A jovem, regressada a Portugal este domingo, já sabia que dificilmente iria encontrar os protestos de ativistas que, noutros anos, marcaram a agenda desta cimeira com a chancela da ONU. A repressão é intensa, e nos últimos dias têm-se somado as denúncias de detenções. A Amnistia Internacional, por exemplo, já veio denunciar a detenção de cerca de 1600 pessoas desde o início da COP 27. Os poucos momentos de contestação que Catarina observou, deram-se "numa zona controlada, à qual nem toda a gente tinha acesso".
O contacto com a cultura do Egito foi praticamente nulo. Nestas duas semanas de conferência, segundo conta a jovem, Sharm El-Sheikh transformou-se numa verdadeira bolha. "Toda a cidade é muito pré-produzida. É uma cidade no meio do deserto, à beira do Mar Vermelho, cheia de resorts, onde os turistas vão com dois grandes objetivos: ou fazer mergulho, ou apreciar um bom nascer ou pôr do sol. Não sinto que tenhamos vivido o espírito de uma cidade do Egito, e essa foi precisamente uma das críticas que ouvi de muitas das pessoas que estavam a participar na COP", afirma.
Por entre os pavilhões, os projetos e as associações que foram partilhando as suas histórias na COP, Catarina não esconde que há relatos que traduzem o porquê de um debate sobre o que fazer para travar as alterações climáticas nunca ser apenas um debate a mais. "Conheci uma senhora que vive num local remoto nos EUA, que é conhecida como a 'Aldeia do Cancro'. Devido à elevada radioatividade, praticamente ninguém naquela aldeia chega ao fim da vida sem sofrer de algum tipo de cancro ou outro problema de saúde", relembra.
É ao ouvir histórias como esta que a vontade de luta de Catarina não esmorece. "A partir do momento em que metes um rosto a essas histórias e percebes que são pessoas como tu, e que apenas pelo local onde nasceram já estão tendencialmente expostas a esses riscos, a tua vontade de agir e mudar as coisas torna-se ainda maior", confessa a jovem.
A nível individual, Catarina vive essa vontade, mas a título coletivo reconhece que a esperança em Sharm El-Sheikh tem vindo a diminuir com o passar dos dias. "Com o andar da cimeira, sinto que essa esperança se desvaneceu.

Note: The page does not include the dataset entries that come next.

(** The number of free blocks alone. *)
Lemma super_save1 s f h n t v : refines s (Blocks f h) -> h !! p = Some ((1, ch), n, t) -> bytes_ok (f (1, ch)) -> is_u32 v ->
  exists s1 s2 l, save s p fs_free_blocks v = Some s1 /\ refines s1 (Blocks (fupd f (1, ch) l) (<[p := ((1, ch), n, true)]> h)) /\
    cache_modify s1 (Some p) = Some (true, s2) /\ refines s2 (Blocks (fupd f (1, ch) l) (<[p := ((1, ch), n, false)]> h)) /\ bytes_ok l /\
    words_of l = <[15%nat := v]> (W f 1).
Proof using Hgeo.
  intros Hr Hp Hb Hv. assert (H1 : 0 <= 1 < total) by (destruct Hgeo; lia). pose proof (blk_len s f h 1 Hr H1) as Hl.
  destruct (save_spec s f h p (1, ch) n t fs_free_blocks v Hr Hp Hl Hb ltac:(unfold fs_free_blocks; lia) Hv) as (s1 & Hs1 & Hr1).
  destruct (poke_words (f (1, ch)) fs_free_blocks v Hl Hb ltac:(unfold fs_free_blocks; lia) Hv) as (_ & Hl1 & Hb1 & Hw1).
  destruct (modify_spec s1 _ _ p (1, ch) n true Hr1 ltac:(apply lookup_insert_eq)) as (s2 & Hs2 & Hr2). rewrite insert_insert_eq in Hr2.
  by eexists s1, s2, _.
Qed.

(** The bit of the block is set. *)
Lemma set_bit_spec s f h q b : fsok f h -> h !! q = None -> 0 <= b < 4096 * maps ->
  refines s (Blocks f (<[q := ((2 + b / 4096, ch), 1, false)]> h)) ->
  exists l0 c l s1 s2, buffer s q = Some l0 /\ get8 l0 (Z.land (b / 8) 511) = Some c /\
    put8 l0 (Z.land (b / 8) 511) (bit_set c (b mod 8)) = Some l /\ write_buffer s q l = Some s1 /\
    cache_release s1 (Some q) true = Some (true, s2) /\ bytes_ok l /\
    refines s2 (Blocks (fupd f (2 + b / 4096, ch) l) h) /\ free (fupd f (2 + b / 4096, ch) l) = {[b]} ∪ free f.
Proof using Hgeo.
  intros Hok Hq Hb Hr. pose proof Hgeo as [G1 G2 G3]. destruct (place_bit b ltac:(lia)) as (P1 & P2 & P3). set (m := b / 4096) in *.
  assert (Hm : 0 <= m < maps) by (split; [apply Z.div_pos; lia|apply Z.div_lt_upper_bound; lia]).
  pose proof (blk_len s f _ (2 + m) Hr ltac:(lia)) as Hl. pose proof (f_bytes _ _ Hok (2 + m) ltac:(lia)) as Hby.
  change 511 with (Z.ones 9). rewrite Z.land_ones by lia. change (2 ^ 9) with 512. set (y := (b / 8) mod 512).
  assert (Hy : 0 <= y < 4 * Z.of_nat 128) by (apply Z.mod_pos_bound; lia). pose proof (Z.mod_pos_bound b 8 ltac:(lia)) as Hb8.
  assert (Hyb : y / 4 = b mod 4096 / 32 /\ 8 * (y mod 4) + b mod 8 = b mod 32).
  { pose proof (Z.div_mod b 8 ltac:(lia)). pose proof (Z.div_mod (b / 8) 512 ltac:(lia)) as H8. fold y in H8. pose proof (Z.div_mod y 4 ltac:(lia)).
    pose proof (Z.mod_pos_bound y 4 ltac:(lia)). assert (b / 8 / 512 = m) as Hmm by (unfold m; by rewrite Z.div_div).
    rewrite Hmm in H8. lia. }
  destruct (lookup_lt_is_Some_2 (f (2 + m, ch)) (Z.to_nat y)) as [c Hc]; [lia|].
  assert (Hg8 : get8 (f (2 + m, ch)) y = Some c) by (unfold get8; by rewrite (proj2 (Z.ltb_ge y 0)) by lia).
  destruct (put8_words (f (2 + m, ch)) 128 Hl Hby y (b mod 8) c Hy Hb8 Hg8) as (l & w & Hput & Hll & Hlb & Hw & Hlw). rewrite (proj1 Hyb), (proj2 Hyb) in *.
  destruct (store_spec s f _ q (2 + m, ch) 1 false l Hr ltac:(apply lookup_insert_eq) ltac:(lia)) as (s1 & Hs1 & Hr1). rewrite insert_insert_eq in Hr1.
  destruct (give_back_spec s1 _ h q (2 + m, ch) true true Hr1 Hq ltac:(by right)) as (s2 & Hs2 & Hr2).
  exists (f (2 + m, ch)), c, l, s1, s2. split; [exact (buffer_spec s _ q (2 + m, ch) 1 false Hr ltac:(apply lookup_insert_eq))|].
  split; [done|]. split; [done|]. split; [done|]. split; [done|]. split; [done|]. split; [done|].
  rewrite (free_set f m (b mod 4096 / 32) w (b mod 32) l Hm P1 P2 Hw Hlw). by rewrite <- P3.
Qed.

Lemma usable_gave f f' b : b ∉ free f -> b < total -> free f' = {[b]} ∪ free f ->
  stdpp.base.size (usable f') = S (stdpp.base.size (usable f)).
Proof.
  intros Hb Ht Hf. assert (usable f' = {[b]} ∪ usable f) as ->.
  { apply set_eq. intros x. rewrite elem_of_union, elem_of_singleton, !elem_of_usable, Hf, elem_of_union, elem_of_singleton.
    destruct (decide (x = b)) as [->|]; tauto. }
  rewrite size_union, size_singleton; [done|]. intros x ->%elem_of_singleton. rewrite elem_of_usable. tauto.
Qed.

Lemma fsok_gave f f' h b hand : fsok f h -> gave f f' b -> 2 + maps <= b < total -> b ∉ free f -> unheld h (b, ch) ->
  (forall x, 1 <= x < 2 + maps -> bytes_ok (f' (x, ch))) ->
  (forall i, (i < 15)%nat -> W f' 1 !! i = W f 1 !! i) -> W f' 1 !! 15%nat = Some (Z.of_nat (stdpp.base.size (usable f)) + 1) ->
  W f' 1 !! 16%nat = Some hand -> 0 <= hand <= b -> (forall x, x ∈ free f -> hand <= x) -> fsok f' h.
Proof using Hgeo.
  intros Hok Hg Hrng Hb Hu Hby Hsame H15 H16 Hhb Hhx. destruct Hok as [K1 K2 K3 K4 K5 K6 K7]. destruct Hg as [V1 V2].
  pose proof (usable_gave f f' b Hb ltac:(lia) V1) as Hsz. split; [done|done| | | | |].
  - rewrite !Hsame by lia. done.
  - rewrite H15. f_equal. lia.
  - exists hand. split; [done|]. destruct Hgeo as [G1 G2 _]. split; [lia|]. intros x. rewrite V1, elem_of_union, elem_of_singleton.
    intros [->|Hx]; [lia|auto].
  - intros x. rewrite V1, elem_of_union, elem_of_singleton. intros [->|Hx]; [lia|auto].
  - intros i x n t Hi. destruct (K7 i x n t Hi) as [|[? ?]]; [by left|right]. split; [done|]. rewrite V1, elem_of_union, elem_of_singleton.
    intros [->|?]; [by destruct (Hu i n t)|done].
Qed.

E houve muita gente a duvidar do propósito da Cimeira. Se a ideia passava por pensar novas medidas e financiamentos para o combate à crise climática, porque não esperar pelo próximo ano, quando as economias já estiverem mais recompostas dos impactos da pandemia e da guerra?", questiona Catarina.
Na primeira semana da COP 27, António Guterres deixou o alerta de que estamos numa "autoestrada rumo ao inferno climático". O secretário-geral da ONU pediu ao mundo para "tirar o pé do acelerador". Estamos mesmo a fazê-lo? "Gostava de acreditar que sim. Mas até agora sinto que não tenhamos feito tudo o que estava ao nosso alcance para mudar o pé do acelerador para o travão", responde. Até sexta-feira, o mundo pode ainda decidir se e quando quer mudar de pedal.